2.1 Symmetric Key Without Trusted Third Party
Perhaps the simplest(and yet effective) example in this class is the ISO One-pass Symmetric Key
Unilateral Authentication Protocol. It consists of the single message:
A → B : T ext2, E(Kab : [T a|N a], B, T ext1) (1)
Here the text fields shown are optional; their use is implementation specific (and we shall
ignore them in this discussion). We can see that the claimant A (i.e. the one who wishes to prove
something) sends an encrypted message containing a nonce and the identifier of the verifier (i.e.
the principal to whom the claim is made).
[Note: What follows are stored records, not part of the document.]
(** Every match of every financial pattern parses to a finite value or
    not at all: the branch of [kept] for inf and nan is never taken. *)
Lemma captured_values_are_finite metric_type patterns pattern text m :
  In (metric_type, patterns) financial_patterns ->
  In pattern patterns ->
  In m (re_findall true pattern text) ->
  finite_or_none (parse_financial_value m).
Proof.
  intros Hin Hp. destruct financial_patterns_report_value_chars as [Hall _].
  rewrite forallb_forall in Hall. specialize (Hall _ Hin). simpl in Hall.
  rewrite forallb_forall in Hall. apply re_findall_value_chars. now apply Hall.
Qed.

Lemma values_of_spec patterns text q :
  In q (values_of patterns text) <->
  exists pattern m,
    In pattern patterns /\ In m (re_findall true pattern text)
    /\ parse_financial_value m = Some (Fin q) /\ ~ (q == 0)%Q.
Proof.
  unfold values_of. rewrite in_flat_map. split.
  - intros (pattern & Hp & Hq). apply in_flat_map in Hq as (m & Hm & Hk).
    apply kept_spec in Hk. exists pattern, m. tauto.
  - intros (pattern & m & Hp & Hm & Hk). exists pattern. split; [assumption|].
    apply in_flat_map. exists m. split; [assumption|]. now apply kept_spec.
Qed.

Lemma fold_step_other f table acc k :
  ~ In k (map fst table) -> fold_left (step f) table acc !! k = acc !! k.
Proof.
  revert acc. induction table as [|[k' ps] table IH]; intros acc Hk; simpl in *.
  - reflexivity.
  - rewrite IH by tauto. destruct (f ps); [reflexivity|].
    apply lookup_insert_ne. intros ->. tauto.
Qed.

Lemma fold_step_lookup f table acc k ps :
  NoDup (map fst table) -> In (k, ps) table ->
  fold_left (step f) table acc !! k =
    match f ps with
    | [] => acc !! k
    | values => Some (np_median values)
    end.
Proof.
  revert acc. induction table as [|[k' ps'] table IH]; intros acc Hnd Hin; simpl in *.
  - contradiction.
  - inversion Hnd as [|? ? Hk' Hnd']; subst. rewrite list_elem_of_In in Hk'.
    destruct Hin as [Heq|Hin].
    + injection Heq as -> ->. rewrite fold_step_other by assumption.
      destruct (f ps); [reflexivity|]. apply lookup_insert_eq.
    + rewrite IH by assumption.
      assert (k <> k') as Hne.
      { intros ->. apply Hk'. apply (in_map fst) in Hin. exact Hin. }
      destruct (f ps); [|reflexivity].
      destruct (f ps'); [reflexivity|]. now apply lookup_insert_ne.
Qed.

Lemma metric_types_distinct : NoDup (map fst financial_patterns).
Proof.
  simpl. repeat (constructor; [rewrite list_elem_of_In; simpl; intuition discriminate|]).
  constructor.
Qed.

Lemma extract_financial_metrics_lookup text metric_type patterns :
  In (metric_type, patterns) financial_patterns ->
  extract_financial_metrics text !! metric_type =
    match values_of patterns text with
    | [] => None
    | values => Some (np_median values)
    end.
Proof.
  intros Hin. unfold extract_financial_metrics.
  rewrite (fold_step_lookup _ _ _ _ patterns metric_types_distinct Hin).
  destruct (values_of patterns text); [apply lookup_empty | reflexivity].
Qed.

(** ** C7 *)

















(** ** C6 *)

(** The three revenue mentions of the spec's example, one per line. *)
Lemma revenue_example mentions :
  Permutation ["revenue: $1M"; "revenue: $3M"; "revenue: $2M"] mentions ->
  holds (extract_financial_metrics (lines mentions) !! "revenue") 2000000.
Proof.
  intros H. apply permutations_Permutation in H.
  vm_compute permutations in H.
  repeat (apply elem_of_cons in H as [->|H]; [vm_compute; reflexivity|]).
  now apply elem_of_nil in H.
Qed.

(** C6, as stated, fails twice.  In ["revenue: $0; revenue: $4M"] both
    mentions parse, and the median of all parsed matches is 2000000.0,
    but the extractor answers 4000000.0.  And the order of the mentions
    counts: the four mentions of 1M, 2M, 5M and 9M, one per line, give
    2000000.0 in this order and 5000000.0 in the opposite order, because
    the pattern for an amount in front of the word captures a second
    time every amount that another mention follows. *)
Lemma median_of_all_parsed_matches_fails :
  (let text := "revenue: $0; revenue: $4M"%string in
   holds (extract_metrics_spec text !! "revenue"%string) 2000000
   /\ holds (extract_financial_metrics text !! "revenue"%string) 4000000
   /\ ~ holds (extract_financial_metrics text !! "revenue"%string) 2000000)
  /\ (let mentions :=
        ["revenue: $1M"; "revenue: $2M"; "revenue: $5M"; "revenue: $9M"]%string in
      holds (extract_financial_metrics (lines mentions) !! "revenue"%string) 2000000
      /\ holds (extract_financial_metrics (lines (rev mentions)) !! "revenue"%string)
           5000000).
Proof.
  split.
  - split; [vm_compute; reflexivity|].
    split; [vm_compute; reflexivity|].
    vm_compute. discriminate.
  - split; vm_compute; reflexivity.
Qed.

Lemma kept_counted ms : flat_map kept ms = omap counted ms.
Proof.
  induction ms as [|m ms IH]; [reflexivity|]. simpl. rewrite IH.
  unfold kept, counted.
  destruct (parse_financial_value m) as [[q| | |]|]; try reflexivity.
  unfold truthy. destruct (Qeq_bool q 0); reflexivity.
Qed.

(** The values that the loops of [extract_financial_metrics] collect are
    the counted values of all the matches, one for one. *)
Lemma values_of_counted patterns text :
  values_of patterns text = counted_values patterns text.
Proof.
  unfold values_of, counted_values, all_matches.
  induction patterns as [|pattern rest IH]; [reflexivity|]. simpl.
  rewrite omap_app, <- IH, kept_counted. reflexivity.
Qed.

(** C6, amended.  For every metric type of the pattern table and every
    text, the values that count are those of all the matches of all the
    patterns of the type, each match with the number it parses to when
    that is finite and not zero (a mention that several patterns capture
    counts once for each).  The metric is in the output exactly when
    there is such a value, and it is then their median, the one number
    that is.  For the text with the three mentions "revenue: $1M",
    "revenue: $3M", "revenue: $2M", in any order, revenue is 2000000.0. *)
Theorem median_of_nonzero_matches text metric_type patterns :
  In (metric_type, patterns) financial_patterns ->
  match extract_financial_metrics text !! metric_type with
  | Some q =>
      median (counted_values patterns text) q
      /\ forall q', median (counted_values patterns text) q' -> (q' == q)%Q
  | None => counted_values patterns text = []
  end
  /\ (forall mentions,
        Permutation ["revenue: $1M"; "revenue: $3M"; "revenue: $2M"]%string mentions ->
        holds (extract_financial_metrics (lines mentions) !! "revenue"%string) 2000000).
Proof.
  intros Hin. split; [|apply revenue_example].
  rewrite (extract_financial_metrics_lookup _ _ _ Hin), values_of_counted.
  destruct (counted_values patterns text) as [|v vs] eqn:E; [reflexivity|].
  assert (Hm : median (v :: vs) (np_median (v :: vs)))
    by (apply MedianFacts.np_median_is_median; discriminate).
  split; [exact Hm|]. intros q' Hq'. exact (MedianFacts.median_unique _ _ _ Hq' Hm).
Qed.

Lemma revenue_entry :
  In ("revenue",
      [ "revenue.*?(\$?[\d,]+\.?\d*[KMB]?)";
        "sales.*?(\$?[\d,]+\.?\d*[KMB]?)";
        "income.*?(\$?[\d,]+\.?\d*[KMB]?)";
        "(\$?[\d,]+\.?\d*[KMB]?)\s*revenue";
        "annual\s+revenue.*?(\$?[\d,]+\.?\d*[KMB]?)" ])
     financial_patterns.
Proof. left. reflexivity. Qed.

(** The amended C6 at the text "revenue: $0; revenue: $4M": the entry is
    the median of the one value that counts. *)
Lemma median_of_nonzero_matches_witness :
  median
    (counted_values
       [ "revenue.*?(\$?[\d,]+\.?\d*[KMB]?)";
         "sales.*?(\$?[\d,]+\.?\d*[KMB]?)";
         "income.*?(\$?[\d,]+\.?\d*[KMB]?)";
         "(\$?[\d,]+\.?\d*[KMB]?)\s*revenue";
         "annual\s+revenue.*?(\$?[\d,]+\.?\d*[KMB]?)" ]%string
       "revenue: $0; revenue: $4M")
    4000000%Q
  /\ extract_financial_metrics "revenue: $0; revenue: $4M" !! "revenue"%string
     = Some 4000000%Q.
Proof.
  assert (E : extract_financial_metrics "revenue: $0; revenue: $4M" !! "revenue"%string
              = Some 4000000%Q) by (vm_compute; reflexivity).
  split; [|exact E].
  pose proof (median_of_nonzero_matches "revenue: $0; revenue: $4M" "revenue"
                [ "revenue.*?(\$?[\d,]+\.?\d*[KMB]?)";
                  "sales.*?(\$?[\d,]+\.?\d*[KMB]?)";
                  "income.*?(\$?[\d,]+\.?\d*[KMB]?)";
                  "(\$?[\d,]+\.?\d*[KMB]?)\s*revenue";
                  "annual\s+revenue.*?(\$?[\d,]+\.?\d*[KMB]?)" ]%string
                revenue_entry) as [H _].
  rewrite E in H. exact (proj1 H).
Defined.

(** ** C9 *)



End ExtractorFacts.

(** ** The predictor *)

Module PredictorFacts.
Import PyDict Predictor.
Local Open Scope Q_scope.

Lemma new_predictor_fitted : fitted new_predictor.
Proof. intros H. discriminate. Qed.

Lemma train_fitted L self :
  probabilities (fit_voting L) -> fitted (train_ensemble_model L self).
Proof. intros H _. exists (fit_scaler L), (fit_voting L). auto. Qed.

Lemma predict_keeps_fitted L self data :
  probabilities (fit_voting L) -> fitted self ->
  fitted (fst (predict_startup_success L self data)).
Proof.
  intros HL Hself. unfold predict_startup_success.
  assert (fitted (if is_trained self then self else train_ensemble_model L self)) as Hf.
  { destruct (is_trained self); [assumption | now apply train_fitted]. }
  destruct (feature_scaler _); [|exact Hf].
  destruct (ensemble_model _); [|exact Hf].
  destruct (categorise _). exact Hf.
Qed.

Lemma load_fitted self path disk disk' loaded :
  fitted self ->
  save_model self path disk = Some disk' ->
  load_model new_predictor path disk' = Some loaded ->
  fitted loaded.
Proof.
  unfold save_model, load_model. intros Hself.
  destruct (is_trained self) eqn:E; [|discriminate].
  intros H. injection H as <-. rewrite lookup_insert_eq.
  intros H. injection H as <-. intros _. exact (Hself E).
Qed.

Lemma geb_true a b : geb a b = true <-> b <= a.
Proof. apply Qle_bool_iff. Qed.

Lemma geb_false a b : geb a b = false <-> a < b.
Proof. apply MedianFacts.leb_false. Qed.

(** The threshold policy, read off the probability. *)
Lemma categorise_spec p :
  (0.7 <= p -> categorise p = ("High Potential", "INVEST")%string)
  /\ (0.4 <= p -> p < 0.7 -> categorise p = ("Medium Potential", "WATCH")%string)
  /\ (p < 0.4 -> categorise p = ("Low Potential", "PASS")%string).
Proof.
  unfold categorise. repeat split.
  - intros H. apply geb_true in H. now rewrite H.
  - intros H1 H2. apply geb_true in H1. apply geb_false in H2. now rewrite H2, H1.
  - intros H. assert (p < 0.7) as H' by lra.
    apply geb_false in H, H'. now rewrite H', H.
Qed.

(** ** C5 *)

(** C5.  For every feature dict, a predictor whose ensemble answers with
    probabilities returns a result (training first when it has to) in
    which 0 <= lower <= probability <= upper <= 1, and whose category and
    recommendation follow the thresholds: at least 0.70 gives "High
    Potential"/INVEST, at least 0.40 gives "Medium Potential"/WATCH,
    anything lower "Low Potential"/PASS.  The only facts used about the
    libraries are that [predict_proba] is a probability and that the
    square root under [np.std] is not negative. *)
Theorem prediction_interval_and_policy L self startup_data :
  (forall x, 0 <= np_sqrt L x) ->
  probabilities (fit_voting L) ->
  fitted self ->
  exists r,
    snd (predict_startup_success L self startup_data) = Some r
    /\ 0 <= fst (confidence_interval r)
    /\ fst (confidence_interval r) <= success_probability r
    /\ success_probability r <= snd (confidence_interval r)
    /\ snd (confidence_interval r) <= 1
    /\ (0.7 <= success_probability r ->
        success_category r = "High Potential"%string
        /\ investment_recommendation r = "INVEST"%string)
    /\ (0.4 <= success_probability r -> success_probability r < 0.7 ->
        success_category r = "Medium Potential"%string
        /\ investment_recommendation r = "WATCH"%string)
    /\ (success_probability r < 0.4 ->
        success_category r = "Low Potential"%string
        /\ investment_recommendation r = "PASS"%string).
Proof.
  intros Hsqrt Hvote Hself.
  assert (fitted (if is_trained self then self else train_ensemble_model L self)
          /\ is_trained (if is_trained self then self else train_ensemble_model L self)
             = true) as [Hfit Htrained].
  { destruct (is_trained self) eqn:E; [auto|].
    split; [now apply train_fitted | reflexivity]. }
  unfold predict_startup_success.
  destruct (Hfit Htrained) as (transform & ensemble & -> & -> & Hp).
  set (X := transform _).
  set (sd := np_std L _).
  assert (0 <= sd) as Hsd by apply Hsqrt.
  pose proof (Hp X) as [Hp0 Hp1].
  pose proof (categorise_spec (ensemble X)) as (Hhigh & Hmid & Hlow).
  destruct (categorise (ensemble X)) as [category recommendation] eqn:Ecat.
  eexists. split; [reflexivity|]. simpl.
  pose proof (Q.le_max_l 0 (ensemble X - 1.96 * sd)).
  pose proof (Q.le_min_l 1 (ensemble X + 1.96 * sd)).
  assert (Qmax 0 (ensemble X - 1.96 * sd) <= ensemble X).
  { apply Q.max_lub; lra. }
  assert (ensemble X <= Qmin 1 (ensemble X + 1.96 * sd)).
  { apply Q.min_glb; lra. }
  repeat (split; [assumption|]).
  split; [|split].
  - intros H'. specialize (Hhigh H'). now injection Hhigh as -> ->.
  - intros H1' H2'. specialize (Hmid H1' H2'). now injection Hmid as -> ->.
  - intros H'. specialize (Hlow H'). now injection Hlow as -> ->.
Qed.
The nonce may be a time-stamp Ta or a sequence
number Na depending on the capabilities of the environment and the communicating principals.
On receiving this message, B, who believes that the key Kab is known only to himself and A,
may deduce that A has recently sent this message if the sequence number is appropriate or if
the time-stamp has a recent value. Note here that if a malicious principal has unfettered access
to the network medium then use of sequence numbers will be insufficient (since he can record
message (1), prevent B from receiving it, and replay it to B at a later time).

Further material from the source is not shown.